What to work on
In the response, the entries must appear exactly as supplied.
(Records provided begins)
(** [s.lower()] on the letters A..Z. Case mapping of other scripts is not
    modelled; the lower-cased text is only searched for the ASCII and
    en-dash keywords of the rule tables below. *)
Fixpoint lower (s : string) : string :=
  match s with
  | EmptyString => EmptyString
  | String c rest => String (lower_ascii c) (lower rest)
  end.

Fixpoint starts_with (p s : string) : bool :=
  match p, s with
  | EmptyString, _ => true
  | String a p', String b s' => Ascii.eqb a b && starts_with p' s'
  | String _ _, EmptyString => false
  end.

(** [k in s] *)
Fixpoint contains (k s : string) : bool :=
  starts_with k s ||
  match s with
  | EmptyString => false
  | String _ rest => contains k rest
  end.

(** [any(k in s for k in ks)] *)
Definition any_in (ks : list string) (s : string) : bool :=
  existsb (fun k => contains k s) ks.

(** [s.rsplit("/", 1)[-1]]: what follows the last slash. *)
Fixpoint after_last_slash (s : string) : string :=
  match s with
  | EmptyString => EmptyString
  | String c rest =>
      if contains "/" rest then after_last_slash rest
      else if Ascii.eqb c "/"%char then rest
      else s
  end.

End PyStr.

(** Python slicing [l[start:stop]] of a list: a negative bound counts from the
    end, and both bounds are clamped to the list. *)
Definition slice_bound {A : Type} (l : list A) (i : Z) : nat :=
  let n := Z.of_nat (length l) in
  Z.to_nat (Z.min n (Z.max 0 (if i <? 0 then i + n else i))).

Definition py_slice {A : Type} (l : list A) (start stop : Z) : list A :=
  drop (slice_bound l start) (firstn (slice_bound l stop) l).

(** ** utils_ingest.py, rag.py: the chunker *)

Definition chunk_step (max_tokens overlap : Z) : Z :=
  Z.max 1 (max_tokens - overlap).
(Records provided ends)
Solved problem
(** [s.lower()] on the letters A..Z. Case mapping of other scripts is not
    modelled; the lower-cased text is only searched for the ASCII and
    en-dash keywords of the rule tables below. *)
Fixpoint lower (s : string) : string :=
  match s with
  | EmptyString => EmptyString
  | String c rest => String (lower_ascii c) (lower rest)
  end.

Fixpoint starts_with (p s : string) : bool :=
  match p, s with
  | EmptyString, _ => true
  | String a p', String b s' => Ascii.eqb a b && starts_with p' s'
  | String _ _, EmptyString => false
  end.

(** [k in s] *)
Fixpoint contains (k s : string) : bool :=
  starts_with k s ||
  match s with
  | EmptyString => false
  | String _ rest => contains k rest
  end.

(** [any(k in s for k in ks)] *)
Definition any_in (ks : list string) (s : string) : bool :=
  existsb (fun k => contains k s) ks.

(** [s.rsplit("/", 1)[-1]]: what follows the last slash. *)
Fixpoint after_last_slash (s : string) : string :=
  match s with
  | EmptyString => EmptyString
  | String c rest =>
      if contains "/" rest then after_last_slash rest
      else if Ascii.eqb c "/"%char then rest
      else s
  end.

End PyStr.

(** Python slicing [l[start:stop]] of a list: a negative bound counts from the
    end, and both bounds are clamped to the list. *)
Definition slice_bound {A : Type} (l : list A) (i : Z) : nat :=
  let n := Z.of_nat (length l) in
  Z.to_nat (Z.min n (Z.max 0 (if i <? 0 then i + n else i))).

Definition py_slice {A : Type} (l : list A) (start stop : Z) : list A :=
  drop (slice_bound l start) (firstn (slice_bound l stop) l).

(** ** utils_ingest.py, rag.py: the chunker *)

Definition chunk_step (max_tokens overlap : Z) : Z :=
  Z.max 1 (max_tokens - overlap).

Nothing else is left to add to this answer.